BEGIN Dataset extract
End ConstructorFacts.

(* ------------------------------------------------------------------------- *)
(** ** MediaCategory.belongs *)

Section BelongsFacts.

Open Scope string_scope.

(** What the pattern of an extension matches at a given place: the
    extension in any case, up to the end of the string or up to a newline
    that ends the string. *)
Lemma match_literal_dollar_iff (lit s : string) :
  Py.match_literal_dollar lit s = true <->
  exists e,
    Py.equal_ignorecase lit e = true
    /\ (s = e \/ s = e ++ String Py.newline EmptyString).
Proof.
  revert s. induction lit as [|a lit IH]; intros s.
  - simpl. split.
    + intros H. exists EmptyString. split; [reflexivity|].
      destruct s as [|c [|d s]]; simpl in H; try discriminate; auto.
      apply Ascii.eqb_eq in H. subst c. auto.
    + intros (e & He & Hs). destruct e; [|discriminate].
      destruct Hs as [-> | ->]; reflexivity.
  - simpl. destruct s as [|b s].
    + split; [discriminate|]. intros (e & He & Hs).
      destruct e; [discriminate|]. destruct Hs as [Hs|Hs]; discriminate.
    + rewrite andb_true_iff, IH. split.
      * intros (Hab & e & He & Hs). exists (String b e). split.
        -- simpl. now rewrite Hab, He.
        -- destruct Hs as [-> | ->]; auto.
      * intros (e & He & Hs). destruct e as [|c e]; [discriminate|].
        simpl in He. apply andb_true_iff in He. destruct He as [Hac He].
        destruct Hs as [Hs|Hs]; inversion Hs; subst; split; eauto.
Qed.

Lemma search_literal_dollar_iff (lit s : string) :
  Py.search_literal_dollar lit s = true <->
  exists before e,
    Py.equal_ignorecase lit e = true
    /\ (s = before ++ e \/ s = before ++ e ++ String Py.newline EmptyString).
Proof.
  induction s as [|c s IH].
  - simpl. rewrite orb_false_r, match_literal_dollar_iff. split.
    + intros (e & He & Hs). exists EmptyString, e. auto.
    + intros (before & e & He & Hs). exists e. split; [exact He|].
      destruct before; [exact Hs|].
      destruct Hs as [Hs|Hs]; discriminate.
  - simpl. rewrite orb_true_iff, match_literal_dollar_iff, IH. split.
    + intros [(e & He & Hs)|(before & e & He & Hs)].
      * exists EmptyString, e. auto.
      * exists (String c before), e. split; [exact He|].
        destruct Hs as [-> | ->]; auto.
    + intros (before & e & He & Hs). destruct before as [|b before].
      * left. exists e. auto.
      * right. exists before, e. split; [exact He|].
        destruct Hs as [Hs|Hs]; inversion Hs; auto.
Qed.

End BelongsFacts.

Lemma extension_loop_existsb (exts : list string) (path : string) (b : bool) :
  MediaCategory.extension_loop exts path b =
  (existsb (fun e => Py.search_literal_dollar e path) exts || b)%bool.
Proof.
  induction exts as [|e exts IH]; simpl; [reflexivity|].
  destruct (Py.search_literal_dollar e path); simpl; [reflexivity|exact IH].
Qed.

(** What [belongs] computes once the module-level [extensions] is a list,
    as it is after the initialisation loop: some extension of the category
    matches at the end of the path, and the exclusion pattern, if there is
    one, does not match. A category without extensions accepts nothing. *)
Lemma belongs_spec (g : list string) (self : MediaCategory.t) (path : string) :
  MediaCategory.belongs (Py.List_ g) self path =
  (existsb (fun e => Py.search_literal_dollar e path)
           (MediaCategory.extensions self)
   && match MediaCategory.exclusionRegex self with
      | Some regex => negb (regex path)
      | None => true
      end)%bool.
Proof.
  unfold MediaCategory.belongs. rewrite extension_loop_existsb. simpl.
  rewrite orb_false_r.
  destruct (existsb _ _); reflexivity.
Qed.

Lemma belongs_no_extensions (g : list string) (self : MediaCategory.t)
                            (path : string) :
  MediaCategory.extensions self = [] ->
  MediaCategory.belongs (Py.List_ g) self path = false.
Proof.
  intros H. rewrite belongs_spec, H. reflexivity.
Qed.

(** The [$] of the pattern also matches before a newline that ends the
    path: a file name that ends in a newline is accepted. *)
Lemma belongs_accepts_trailing_newline :
  MediaCategory.belongs (Py.List_ ["mkv"]) Demo.movies
    (String.append "/src/a/movie.mkv" (String Py.newline EmptyString)) = true.
Proof.
  reflexivity.
Qed.

(** C2. The configuration with the one category section [everything], which
    has no [extensions] option, is accepted; the category it builds has an
    empty extension list, and [belongs] rejects the path [/src/a/movie.mkv]
    for it. *)
Theorem belongs_rejects_when_no_extensions :
  exists st,
    Config.init_categories Demo.expanduser Demo.re_compile
      (Demo.global_sections ++ [Demo.everything_section]) = inr st
    /\ Config.mediaCategories st = [Demo.everything]
    /\ MediaCategory.extensions Demo.everything = []
    /\ MediaCategory.exclusionRegex Demo.everything = None
    /\ MediaCategory.belongs (Config.extensions_value st) Demo.everything
         "/src/a/movie.mkv" = false.
Proof.
  eexists. split; [reflexivity|]. repeat split.
Qed.

(* ------------------------------------------------------------------------- *)
(** ** The category initialisation loop *)

Section InitFacts.

Variable expanduser : string -> string.
Variable re_compile : string -> option MediaCategory.Pattern.








End InitFacts.



(* ------------------------------------------------------------------------- *)
(** ** Computations and loops *)

Section MonadFacts.

Context {Sys : Type} {SysOps : System Sys}.

Lemma bind_raises {A B : Type} (m : M Sys A) (k : A -> M Sys B) w w' e :
  m w = (w', inl e) -> bind m k w = (w', inl e).
Proof.
  intros H. unfold bind. now rewrite H.
Qed.


(** A loop stops at the first pass that raises. *)
Lemma for_each_raises {A : Type} (body : A -> M Sys unit) x rest w w' e :
  body x w = (w', inl e) ->
  for_each (x :: rest) body w = (w', inl e).
Proof.
  intros H. simpl. now apply bind_raises.
Qed.


Lemma bind_satisfies {A B : Type} (m : M Sys A) (k : A -> M Sys B) Q :
  sequential Q ->
  satisfies m Q -> (forall a, satisfies (k a) Q) ->
  satisfies (bind m k) Q.
Proof.
  intros [_ Htrans] Hm Hk w w' r Hrun. unfold bind in Hrun.
  destruct (m w) as [w1 [e|a]] eqn:Em.
  - inversion Hrun; subst. exact (Hm _ _ _ Em).
  - apply Htrans with w1.
    + exact (Hm _ _ _ Em).
    + exact (Hk a _ _ _ Hrun).
Qed.

Lemma for_each_satisfies {A : Type} (l : list A) (body : A -> M Sys unit) Q :
  sequential Q ->
  (forall x, In x l -> satisfies (body x) Q) ->
  satisfies (for_each l body) Q.
Proof.
  intros HQ. induction l as [|x l IH]; intros Hbody.
  - intros w w' r Hrun. inversion Hrun; subst. apply HQ.
  - simpl. apply bind_satisfies; [exact HQ| |].
    + apply Hbody. now left.
    + intros _. apply IH. intros y Hy. apply Hbody. now right.
Qed.

Variable extensions : Py.value.
Variable mediaCategories : list MediaCategory.t.

(** What holds of the walk and of every pass of the category loop holds of
    the whole loop nest. *)
Lemma sync_loop_satisfies Q :
  sequential Q ->
  (forall top, satisfies (walk top) Q) ->
  (forall src file category,
      In category mediaCategories ->
      satisfies (sync_category extensions src file category) Q) ->
  forall mediaSourcePaths,
    satisfies (sync_loop extensions mediaCategories mediaSourcePaths) Q.
Proof.
  intros HQ Hwalk Hcat paths. unfold sync_loop.
  apply for_each_satisfies; [exact HQ|]. intros top _.
  unfold sync_source. apply bind_satisfies; [exact HQ|apply Hwalk|].
  intros listing. apply for_each_satisfies; [exact HQ|].
  intros [[root dirs] files] _. simpl.
  apply for_each_satisfies; [exact HQ|]. intros file _.
  unfold sync_file. apply for_each_satisfies; [exact HQ|].
  intros category Hin. now apply Hcat.
Qed.

(** One pass of the category loop goes one of the seven ways. *)
Lemma sync_category_outcome src file category w :
  category_outcome extensions src file category w
    (fst (sync_category extensions src file category w))
    (snd (sync_category extensions src file category w)).
Proof.
  unfold sync_category, bind, execute_find.
  destruct (sqlite_fault (sys w) SqlSelect) as [msg|] eqn:Esel.
  { simpl. now apply SelectFails. }
  destruct (Db.find (database w) file (MediaCategory.name category)) eqn:Efind.
  { simpl. now apply AlreadyFound. }
  destruct (MediaCategory.belongs extensions category file) eqn:Ebel;
    [|simpl; now apply NotBelonging].
  simpl negb. cbv iota.
  unfold CopyCommand_new.
  destruct (CopyCommand.init src (MediaCategory.destination category) file)
    as [cmd|] eqn:Einit;
    [|unfold bind, emit, raise; simpl; rewrite <- !app_assoc;
      now apply AssertionFails].
  unfold ret at 1. cbv beta iota.
  unfold CopyCommand_run, bind, isdir, makedirs, copyfile, stderr_write,
    emit, ret, getTimeString, execute_insert. simpl.
  destruct (os_path_isdir (sys w) (CopyCommand.destinationFolder cmd)) eqn:Edir;
    simpl.
  - destruct (shutil_copyfile (sys w) (CopyCommand.sourcePath cmd)
                (CopyCommand.destinationPath cmd)) as [s2 [e|]] eqn:Ecopy;
      simpl.
    + rewrite <- !app_assoc. simpl.
      apply (CopyFails _ _ _ _ _ Esel Efind Ebel Einit (e := e) (s' := s2)
               (evs := [EvCopyfile (CopyCommand.sourcePath cmd)
                          (CopyCommand.destinationPath cmd) (Some e)])).
      right. exists (sys w), []. repeat split; auto. left. auto.
    + destruct (datetime_now_isoformat s2) as [s3 now] eqn:Enow. simpl.
      destruct (sqlite_fault s3 SqlInsert) as [msg|] eqn:Eins; simpl.
      * rewrite <- !app_assoc. simpl.
        apply (InsertFails _ _ _ _ _ Esel Efind Ebel Einit (s1 := sys w)
                 (evs := []) (s2 := s2)); auto. left. auto.
      * rewrite <- !app_assoc. simpl.
        apply (Recorded _ _ _ _ _ Esel Efind Ebel Einit (s1 := sys w)
                 (evs := []) (s2 := s2)); auto. left. auto.
  - destruct (os_makedirs (sys w) (CopyCommand.destinationFolder cmd))
      as [s1 [e|]] eqn:Emk; simpl.
    + rewrite <- !app_assoc. simpl.
      apply (CopyFails _ _ _ _ _ Esel Efind Ebel Einit (e := e) (s' := s1)
               (evs := [EvMakedirs (CopyCommand.destinationFolder cmd)
                          (Some e)])).
      left. auto.
    + destruct (shutil_copyfile s1 (CopyCommand.sourcePath cmd)
                  (CopyCommand.destinationPath cmd)) as [s2 [e|]] eqn:Ecopy;
        simpl.
      * rewrite <- !app_assoc. simpl.
        apply (CopyFails _ _ _ _ _ Esel Efind Ebel Einit (e := e) (s' := s2)
                 (evs := [EvMakedirs (CopyCommand.destinationFolder cmd) None;
                          EvCopyfile (CopyCommand.sourcePath cmd)
                            (CopyCommand.destinationPath cmd) (Some e)])).
        right. exists s1, [EvMakedirs (CopyCommand.destinationFolder cmd) None].
        repeat split; auto. right. auto.
      * destruct (datetime_now_isoformat s2) as [s3 now] eqn:Enow. simpl.
        destruct (sqlite_fault s3 SqlInsert) as [msg|] eqn:Eins; simpl.
        -- rewrite <- !app_assoc. simpl.
           apply (InsertFails _ _ _ _ _ Esel Efind Ebel Einit (s1 := s1)
                    (evs := [EvMakedirs (CopyCommand.destinationFolder cmd)
                               None]) (s2 := s2)); auto. right. auto.
        -- rewrite <- !app_assoc. simpl.
           apply (Recorded _ _ _ _ _ Esel Efind Ebel Einit (s1 := s1)
                    (evs := [EvMakedirs (CopyCommand.destinationFolder cmd)
                               None]) (s2 := s2)); auto. right. auto.
Qed.

End MonadFacts.

(* ------------------------------------------------------------------------- *)
(** ** The table *)

Section TableFacts.

Lemma rows_insert (c : Db.connection) (v : Db.row) :
  Db.rows (Db.insert c v) = Db.rows c ++ [v].
Proof.
  unfold Db.rows, Db.insert. simpl. now rewrite app_assoc.
Qed.

Lemma rows_commit (c : Db.connection) : Db.rows (Db.commit c) = Db.rows c.
Proof.
  unfold Db.rows, Db.commit. simpl. now rewrite app_nil_r.
Qed.

Lemma find_iff (c : Db.connection) (p n : string) :
  Db.find c p n = true <-> In (p, n) (map Db.key (Db.rows c)).
Proof.
  unfold Db.find. rewrite existsb_exists, in_map_iff.
  split.
  - intros (r & Hin & Hm). exists r. split; [|exact Hin].
    unfold Db.matches in Hm. apply andb_true_iff in Hm. destruct Hm as [H1 H2].
    apply String.eqb_eq in H1, H2. unfold Db.key. now rewrite H1, H2.
  - intros (r & Hk & Hin). exists r. split; [exact Hin|].
    unfold Db.key in Hk. inversion Hk; subst. unfold Db.matches.
    now rewrite !String.eqb_refl.
Qed.

Lemma find_false (c : Db.connection) (p n : string) :
  Db.find c p n = false -> ~ In (p, n) (map Db.key (Db.rows c)).
Proof.
  intros H Hin. apply find_iff in Hin. congruence.
Qed.

(** A query keeps its answer [true] when rows are added. *)
Lemma find_monotone (c c' : Db.connection) (p n : string) :
  (exists more, Db.rows c' = Db.rows c ++ more) ->
  Db.find c p n = true -> Db.find c' p n = true.
Proof.
  intros [more E] H. apply find_iff. apply find_iff in H.
  rewrite E, map_app. apply in_or_app. now left.
Qed.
END Dataset extract
Each line of the entries above that contains "name" must be copied into the answer.

_Expected output_
    path: a file name that ends in a newline is accepted. *)
  destruct (Db.find (database w) file (MediaCategory.name category)) eqn:Efind.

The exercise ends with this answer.